Today I’ve been thinking about design from a different angle. As a customer.
Recently I made a trip to one of my new favorite clothing boutiques, Primp. I love the shop’s interior design, its well-edited selection, the staff is enthusiastic, helpful and welcoming.
The prices are affordable, but still more than I would like to spend. Yet if I’m faced with lower prices but department store-sized selection my mind goes blank and I make a hasty exit. My point being: The people at Primp have figured out how to structure their store to satisfy my “need” for style with my extreme lack of patience for browsing.
And that, my friends, is worth a bit more markup.
I left with a bag of new clothes in hand and a free tote bag (because I spent over a certain amount, oops and thanks).
The experience was so good that while I was the one spending money, I felt like I’d been given a gift.

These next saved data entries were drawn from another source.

(** Nested loops over two ranges visit their product. *)
Lemma elem_of_list_prod {A B} (l : list A) (l' : list B) x y :
  (x, y) ∈ list_prod l l' <-> x ∈ l /\ y ∈ l'.
Proof. by rewrite !list_elem_of_In, in_prod_iff. Qed.

Lemma NoDup_list_prod {A B} (l : list A) (l' : list B) :
  NoDup l -> NoDup l' -> NoDup (list_prod l l').
Proof.
  intros Hl Hl'. induction Hl as [|x l Hx Hl IH]; cbn; [constructor|].
  apply NoDup_app. split_and!; [|intros [a b] Ha Hb|done].
  - apply NoDup_fmap; [|done]. by intros ? ? [= ->].
  - apply list_elem_of_fmap in Ha as (? & [= -> ->] & _).
    by apply elem_of_list_prod in Hb as [? _].
Qed.

(** ** Bytes *)

(** The little-endian bytes of a word and back. *)
Fixpoint le_bytes (count : nat) (word : Z) : list Z :=
  match count with
  | O => []
  | S count => word mod 256 :: le_bytes count (word / 256)
  end.

Fixpoint le_word (bytes : list Z) : Z :=
  match bytes with
  | [] => 0
  | byte :: rest => byte + 256 * le_word rest
  end.

Lemma le_bytes_length n word : length (le_bytes n word) = n.
Proof. revert word. induction n as [|n IH]; intros word; [done|]. cbn. by rewrite IH. Qed.

Lemma le_word_bytes n word : le_word (le_bytes n word) = word mod 256 ^ Z.of_nat n.
Proof.
  revert word. induction n as [|n IH]; intros word; [by rewrite Z.mod_1_r|].
  cbn [le_bytes le_word]. rewrite IH, Nat2Z.inj_succ, Z.pow_succ_r by lia.
  rewrite Z.rem_mul_r by (apply Z.pow_nonzero || lia; lia). lia.
Qed.

(** ** Counting over a table of threads

    A table that lists where each thread stands; a thread it does not list
    stands at [rest]. *)
Section counting.
Context {A : Type} (counted : A -> bool) (rest : A).
Hypothesis Hrest : counted rest = false.

Definition standing (m : gmap Z A) (thread : Z) : A := default rest (m !! thread).
Definition those (m : gmap Z A) : gmap Z A := filter (fun e => counted e.2 = true) m.
Lemma pos_ctz_below p i : 0 <= i < pos_ctz p -> Z.testbit (Zpos p) i = false.
Proof.
  revert i; induction p as [p IH|p IH|]; cbn [pos_ctz]; intros i Hi; [lia| |lia].
  rewrite (Pos2Z.inj_xO p). destruct (decide (i = 0)) as [->|]; [apply Z.testbit_even_0|].
  replace i with (Z.succ (i - 1)) by lia. rewrite Z.testbit_even_succ by lia. apply IH. lia.
Qed.

Lemma land_pred_double a : Z.land (2 * a) (2 * a - 1) = 2 * Z.land a (a - 1).
Proof.
  apply Z.bits_inj'. intros n Hn. rewrite Z.land_spec.
  destruct (decide (n = 0)) as [->|].
  - by rewrite !Z.testbit_even_0.
  - replace n with (Z.succ (n - 1)) by lia. rewrite !Z.testbit_even_succ by lia.
    replace (2 * a - 1) with (2 * (a - 1) + 1) by lia.
    rewrite Z.testbit_odd_succ by lia. by rewrite Z.land_spec.
Qed.

(** [word &= word - 1] takes down exactly the lowest set bit. *)
Lemma land_pred_testbit p i :
  0 <= i ->
  Z.testbit (Z.land (Zpos p) (Zpos p - 1)) i
  = Z.testbit (Zpos p) i && negb (i =? pos_ctz p).
Proof.
  revert i; induction p as [p IH|p IH|]; intros i Hi; cbn [pos_ctz].
  - replace (Zpos p~1 - 1) with (2 * Zpos p) by lia.
    rewrite Z.land_spec, (Pos2Z.inj_xI p).
    destruct (Z.eqb_spec i 0) as [->|].
    + by rewrite Z.testbit_even_0, andb_comm, andb_comm.
    + replace i with (Z.succ (i - 1)) by lia.
      rewrite Z.testbit_odd_succ, Z.testbit_even_succ by lia.
      by rewrite andb_diag, andb_true_r.
  - rewrite (Pos2Z.inj_xO p), land_pred_double.
    destruct (decide (i = 0)) as [->|].
    + by rewrite !Z.testbit_even_0.
    + replace i with (Z.succ (i - 1)) by lia. rewrite !Z.testbit_even_succ by lia.
      rewrite IH by lia. f_equal. f_equal.
      destruct (Z.eqb_spec (i - 1) (pos_ctz p)), (Z.eqb_spec (Z.succ (i - 1)) (1 + pos_ctz p)); lia.
  - replace (1 - 1) with 0 by lia. rewrite Z.land_0_r, Z.bits_0.
    destruct (Z.eqb_spec i 0) as [->|]; [done|].
    rewrite andb_true_r. symmetry. apply (Z.bits_above_log2 1); cbn; lia.
Qed.

Lemma pos_ctz_lt_64 p : Zpos p < 2 ^ 64 -> pos_ctz p < 64.
Proof.
  intros Hp. destruct (Z.lt_ge_cases (pos_ctz p) 64) as [|Hge]; [done|].
  pose proof (pos_ctz_testbit p) as Hb.
  rewrite Z.bits_above_log2 in Hb; [done|lia|].
  apply Z.log2_lt_pow2; [lia|]. pose proof (Z.pow_le_mono_r 2 64 (pos_ctz p)). lia.
Qed.

Lemma makeMask_testbit index i :
  0 <= i -> Z.testbit (makeMask index) i = (i =? index mod BitsPerWord).
Proof.
  intros Hi. unfold makeMask. pose proof (Z.mod_pos_bound index BitsPerWord).
  rewrite Z.shiftl_1_l, Z.pow2_bits_eqb by (unfold BitsPerWord in *; lia). apply Z.eqb_sym.
Qed.

Lemma makeMask_range index : in_u64 (makeMask index).
Proof.
  unfold makeMask, in_u64, BitsPerWord. pose proof (Z.mod_pos_bound index 64).
  rewrite Z.shiftl_1_l. split; [lia|].
  apply Z.pow_lt_mono_r; lia.
Qed.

(And I’m not referring to the free tote, although that was really nice and was like the cherry on top.)
The gift I had been given was one of a well-executed brand vision.
From the marketing that got me in the store, to the store itself, to the clothes and all the way to the end of purchase — I felt good.
Brands are experiences.
If done well, and implemented thoroughly throughout your client’s experience, a good brand is like a valuable gift.
And your customers won’t mind paying for that.
This post was not commissioned by or affiliated with Primp Boutique.